* _Problem requirements_:
Only one stretch of the data below is needed. Output the lines from the one with "if String.eqb text" up to and including the one with "(** What [_find_type]", exactly as they stand.

─── Input data ───

(** * fast_localtime: the fixed-offset (KST, UTC+9) epoch-seconds to civil-time
      conversion of [fastkst_localtime.c], embedded in Rocq.

    Machine integers are [Z] with their two's-complement wrap-around written
    out; C's [/] and [%] are [Z.quot] and [Z.rem] (truncation toward zero).
    The three [while]/[for] loops run on fuel and count the executions of
    their bodies.  The caller's memory is a small [state]: the thread's
    [errno], one [struct tm] object and one [int] object, reached through
    pointers that may be [NULL]. *)

From Stdlib Require Import ZArith Lia List String Bool.
Import ListNotations.
Local Open Scope Z_scope.

(** ** Machine arithmetic *)

Definition wrap (w z : Z) : Z := (z + 2 ^ (w - 1)) mod 2 ^ w - 2 ^ (w - 1).

Definition int64_range (z : Z) : Prop := - 2 ^ 63 <= z < 2 ^ 63.
Definition int_range (z : Z) : Prop := - 2 ^ 31 <= z < 2 ^ 31.

Definition add64 (a b : Z) : Z := wrap 64 (a + b).
Definition sub64 (a b : Z) : Z := wrap 64 (a - b).
Definition mul64 (a b : Z) : Z := wrap 64 (a * b).
Definition cast_int (z : Z) : Z := wrap 32 z.
Definition add32 (a b : Z) : Z := wrap 32 (a + b).

Definition INT_MIN : Z := - 2 ^ 31.
Definition INT_MAX : Z := 2 ^ 31 - 1.

(** [<errno.h>] of the platform (Linux values). *)
Definition EINVAL : Z := 22.
Definition EOVERFLOW : Z := 75.

(** ** Constants and macros of the source *)

Definition __isleap (year : Z) : bool :=
  (Z.rem year 4 =? 0) && (negb (Z.rem year 100 =? 0) || (Z.rem year 400 =? 0)).

Definition __mon_yday : list (list Z) :=
  [ [0; 31; 59; 90; 120; 151; 181; 212; 243; 273; 304; 334; 365];
    [0; 31; 60; 91; 121; 152; 182; 213; 244; 274; 305; 335; 366] ].

Definition SECS_PER_HOUR : Z := 60 * 60.
Definition SECS_PER_DAY : Z := SECS_PER_HOUR * 24.

Definition b2z (b : bool) : Z := if b then 1 else 0.

Definition DIV (a b : Z) : Z := sub64 (Z.quot a b) (b2z (Z.rem a b <? 0)).

Definition LEAPS_THRU_END_OF (y : Z) : Z :=
  add64 (sub64 (DIV y 4) (DIV y 100)) (DIV y 400).

(** ** Outcomes and memory *)

Inductive outcome (A : Type) : Type :=
| Done (a : A)
| OutOfFuel
| Fault.
Arguments Done {A} a.
Arguments OutOfFuel {A}.
Arguments Fault {A}.

Definition bind {A B : Type} (m : outcome A) (k : A -> outcome B) : outcome B :=
  match m with
  | Done a => k a
  | OutOfFuel => OutOfFuel
  | Fault => Fault
  end.
(** The rows a direct child of a message gives. *)
Definition rows_of_element (el : Element) : list (list string) :=
  match el with
  | FieldElement f => [_process_field (IsField f) false]
  | MapFieldElement m => [_process_field (IsMapField m) false]
  | OneOf _ members _ => oneof_rows members
  | _ => []
  end.

(** The direct child of a message gives a row. *)
Definition produces_row (el : Element) : bool :=
  match el with
  | FieldElement _ | MapFieldElement _ => true
  | OneOf _ members _ =>
      existsb (fun m => match m with FieldElement _ => true | _ => false end) members
  | _ => false
  end.

Definition is_method (el : Element) : bool :=
  match el with Method _ _ _ _ _ => true | _ => false end.

(** The name recorded for a member of a oneof group: the name cell of its
    row with the backticks at both ends stripped. *)
Definition recorded_name (f : Field) : string :=
  PyStr.strip_char PyStr.backtick (name_cell (_process_field (IsField f) true)).

(** The names recorded under a group name, along the children of a
    message: the fields of every oneof group of that name, in order. *)
Definition recorded_members (group_name : string) (elements : list Element) : list string :=
  flat_map
    (fun el =>
       match el with
       | OneOf n members _ =>
           if String.eqb n group_name
           then map recorded_name (member_fields members)
           else []
       | _ => []
       end)
    elements.

(** The lines after the table: none when no group was recorded, else an
    empty line and one note for every group with more than one member. *)
Definition notes_section (message_name : string) (oneof_groups : list (string * list string))
  : list string :=
  match oneof_groups with
  | [] => []
  | _ :: _ =>
      EmptyString ::
        map (oneof_note message_name)
            (filter (fun fields => Nat.ltb 1 (List.length fields)) (map snd oneof_groups))
  end.

(** The lines before the table: the description and an empty line, or
    nothing when the description is empty. *)
Definition description_lines (target : Element) : list string :=
  let msg_desc := _extract_comments (comments_of target) in
  if PyStr.truthy msg_desc then [msg_desc; EmptyString] else [].

Definition starts_with_char (c : ascii) (s : string) : bool :=
  match s with
  | String a _ => Ascii.eqb c a
  | EmptyString => false
  end.

Fixpoint ends_with_char (c : ascii) (s : string) : bool :=
  match s with
  | EmptyString => false
  | String a EmptyString => Ascii.eqb c a
  | String _ r => ends_with_char c r
  end.

(** Induction on the tree: a property that holds of an element whenever it
    holds of its nested elements holds of every element. *)
Fixpoint Element_deep_ind (P : Element -> Prop)
  (step : forall el, Forall P (elements_of el) -> P el) (el : Element) {struct el} : P el :=
  let all :=
    fix all (els : list Element) : Forall P els :=
      match els with
      | [] => Forall_nil P
      | x :: rest => Forall_cons x (Element_deep_ind P step x) (all rest)
      end in
  step el
    match el return Forall P (elements_of el) with
    | Message _ els _ | Enum _ els _ | Service _ els _ | OneOf _ els _
    | Method _ _ _ els _ => all els
    | _ => Forall_nil P
    end.

(** The dict after the names of one group have been appended in turn. *)
Definition record_all (group_name : string) (names : list string)
  (d : list (string * list string)) : list (string * list string) :=
  fold_left (fun d v => setdefault_append group_name v d) names d.

(** The dict after one direct child of the message. *)
Definition record_element (d : list (string * list string)) (el : Element)
  : list (string * list string) :=
  match el with
  | OneOf n members _ => record_all n (map recorded_name (member_fields members)) d
  | _ => d
  end.

(** What the loops keep true of the dict: no key twice, no empty list. *)
Definition well_grouped (d : list (string * list string)) : Prop :=
  NoDup (map fst d) /\ Forall (fun kv => snd kv <> []) d.

(** The rows of the methods among the elements of a service. *)
Definition method_rows (elements : list Element) : list (list string) :=
  flat_map
    (fun el =>
       match el with
       | Method n i o _ c => [method_row n i o c]
       | _ => []
       end)
    elements.

Definition is_enum_value (el : Element) : bool :=
  match el with EnumValue _ _ => true | _ => false end.

(* ------------------------------------------------------------------ *)
(** ** A sample file, for the examples *)
(* ------------------------------------------------------------------ *)

(** A stand-in for [tabulate]: one line for the headers and one for every
    row, the cells separated by bars. *)
Definition sample_tabulate (rows : list (list string)) (headers : list string) : string :=
  PyStr.join newline (map (PyStr.join " | ") (headers :: rows)).

Definition sample_file : list Element :=
  [ Comment "// A request.";
    Message "Msg"
      [ Comment "// The identifier.";
        FieldElement (mkField "task_id" "string" None
                        [mkOption "(google.api.field_behavior)" "REQUIRED"] []);
        MapFieldElement (mkMapField "labels" "string" "int32" [] []);
        OneOf "choice"
          [ FieldElement (mkField "x" "string" None [] []);
            Comment "// The other one.";
            FieldElement (mkField "y_z" "a2a.v1.Part" None [] []) ] [];
        OneOf "single"
          [ FieldElement (mkField "only" "bool" None [] []) ] [];
        Comment "// Next ID: 6" ] [];
    Message "Empty" [ Comment "// nothing here" ] [];
    Enum "State" [ EnumValue "STATE_UNSPECIFIED" []; Comment "// Done."; EnumValue "DONE" [] ] [];
    Enum "Bare" [] [];
    Service "Tasks"
      [ Comment "// Sends.";
        Method "Send" (mkMessageType "Msg" false) (mkMessageType "google.protobuf.Empty" true) [] [] ] [];
    Service "Idle" [] [] ].

Definition sample_source (file_path : string) : option string :=
  if String.eqb file_path "specification/a2a.proto" then Some "syntax = proto3;"
  else if String.eqb file_path "broken.proto" then Some "message {"
  else None.

Definition sample_parse (text : string) : result (list Element) :=
  if String.eqb text "syntax = proto3;" then Return sample_file
  else Raise (OtherException "syntax error").

(** A file whose oneof group has a member with a backtick at the head of
    its JSON name. *)
Definition ticked_field : Field :=
  mkField "x" "string" None [mkOption "json_name" (quoted "`x")] [].

Definition ticked_file : list Element :=
  [ Message "Msg"
      [ OneOf "choice"
          [ FieldElement ticked_field;
            FieldElement (mkField "y" "string" None [] []) ] [] ] [] ].

(** Every character of the string is a lower-case letter. *)
Fixpoint all_lower (s : string) : bool :=
  match s with
  | EmptyString => true
  | String c r => PyStr.is_lower c && all_lower r
  end.

(** The test of [_find_type] on one element. *)
Definition matches (name : string) (cls : TargetClass) (el : Element) : bool :=
  name_is name el && isinstance el cls.

(** What [_find_type] looks at, in the order it does: an element, then,
    when it is a message, what it looks at in each of its children. *)
Fixpoint scope_of (el : Element) : list Element :=
  el :: match el with
        | Message _ els _ => flat_map scope_of els
        | _ => []
        end.

Definition search_scope (elements : list Element) : list Element :=
  flat_map scope_of elements.

(** The texts of the comments of a list, in order. *)
Definition comment_texts (elements : list Element) : list string :=
  flat_map (fun el => match el with Comment text => [text] | _ => [] end) elements.

(** What the locator finds after the comments are attached, against what
    it finds before: nothing, or the same element with comments attached. *)
Definition attached_result (raw attached : option Element) : Prop :=
  match raw with
  | None => attached = None
  | Some r => exists buffer, attached = Some (attach_element buffer r)
  end.

(** Some character of the string satisfies [p]. *)
Fixpoint any_char (p : ascii -> bool) (s : string) : bool :=
  match s with
  | EmptyString => false
  | String c r => p c || any_char p r
  end.

(** The number of occurrences of a character. *)
Fixpoint count_char (c : ascii) (s : string) : nat :=
  match s with
  | EmptyString => 0
  | String a r => (if Ascii.eqb a c then 1 else 0) + count_char c r
  end.

Definition total_length (parts : list string) : nat :=
  fold_right (fun part n => String.length part + n) 0 parts.

(** The names of a list, each kept where it first occurs; [seen] holds the
    names met before. *)
Fixpoint first_occurrences (seen names : list string) : list string :=
  match names with
  | [] => []
  | k :: rest =>
      if existsb (String.eqb k) seen then first_occurrences seen rest
      else k :: first_occurrences (seen ++ [k]) rest
  end.

(** The names of the oneof groups of a message that hold a field, in
    declaration order, a name as often as it is declared. *)
Definition group_names (elements : list Element) : list string :=
  flat_map
    (fun el =>
       match el with
       | OneOf n members _ =>
           match member_fields members with
           | [] => []
           | _ :: _ => [n]
           end
       | _ => []
       end)
    elements.

(** The key types the grammar of protocol buffers allows in a map field:
    what the parser puts in [key_type]. *)
Definition map_key_types : list string :=
  [ "int32"; "int64"; "uint32"; "uint64"; "sint32"; "sint64";
    "fixed32"; "fixed64"; "sfixed32"; "sfixed64"; "bool"; "string" ].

───

* _Expected output_:
  if String.eqb text "syntax = proto3;" then Return sample_file
  else Raise (OtherException "syntax error").

(** A file whose oneof group has a member with a backtick at the head of
    its JSON name. *)
Definition ticked_field : Field :=
  mkField "x" "string" None [mkOption "json_name" (quoted "`x")] [].

Definition ticked_file : list Element :=
  [ Message "Msg"
      [ OneOf "choice"
          [ FieldElement ticked_field;
            FieldElement (mkField "y" "string" None [] []) ] [] ] [] ].

(** Every character of the string is a lower-case letter. *)
Fixpoint all_lower (s : string) : bool :=
  match s with
  | EmptyString => true
  | String c r => PyStr.is_lower c && all_lower r
  end.

(** The test of [_find_type] on one element. *)
Definition matches (name : string) (cls : TargetClass) (el : Element) : bool :=
  name_is name el && isinstance el cls.

(** What [_find_type] looks at, in the order it does: an element, then,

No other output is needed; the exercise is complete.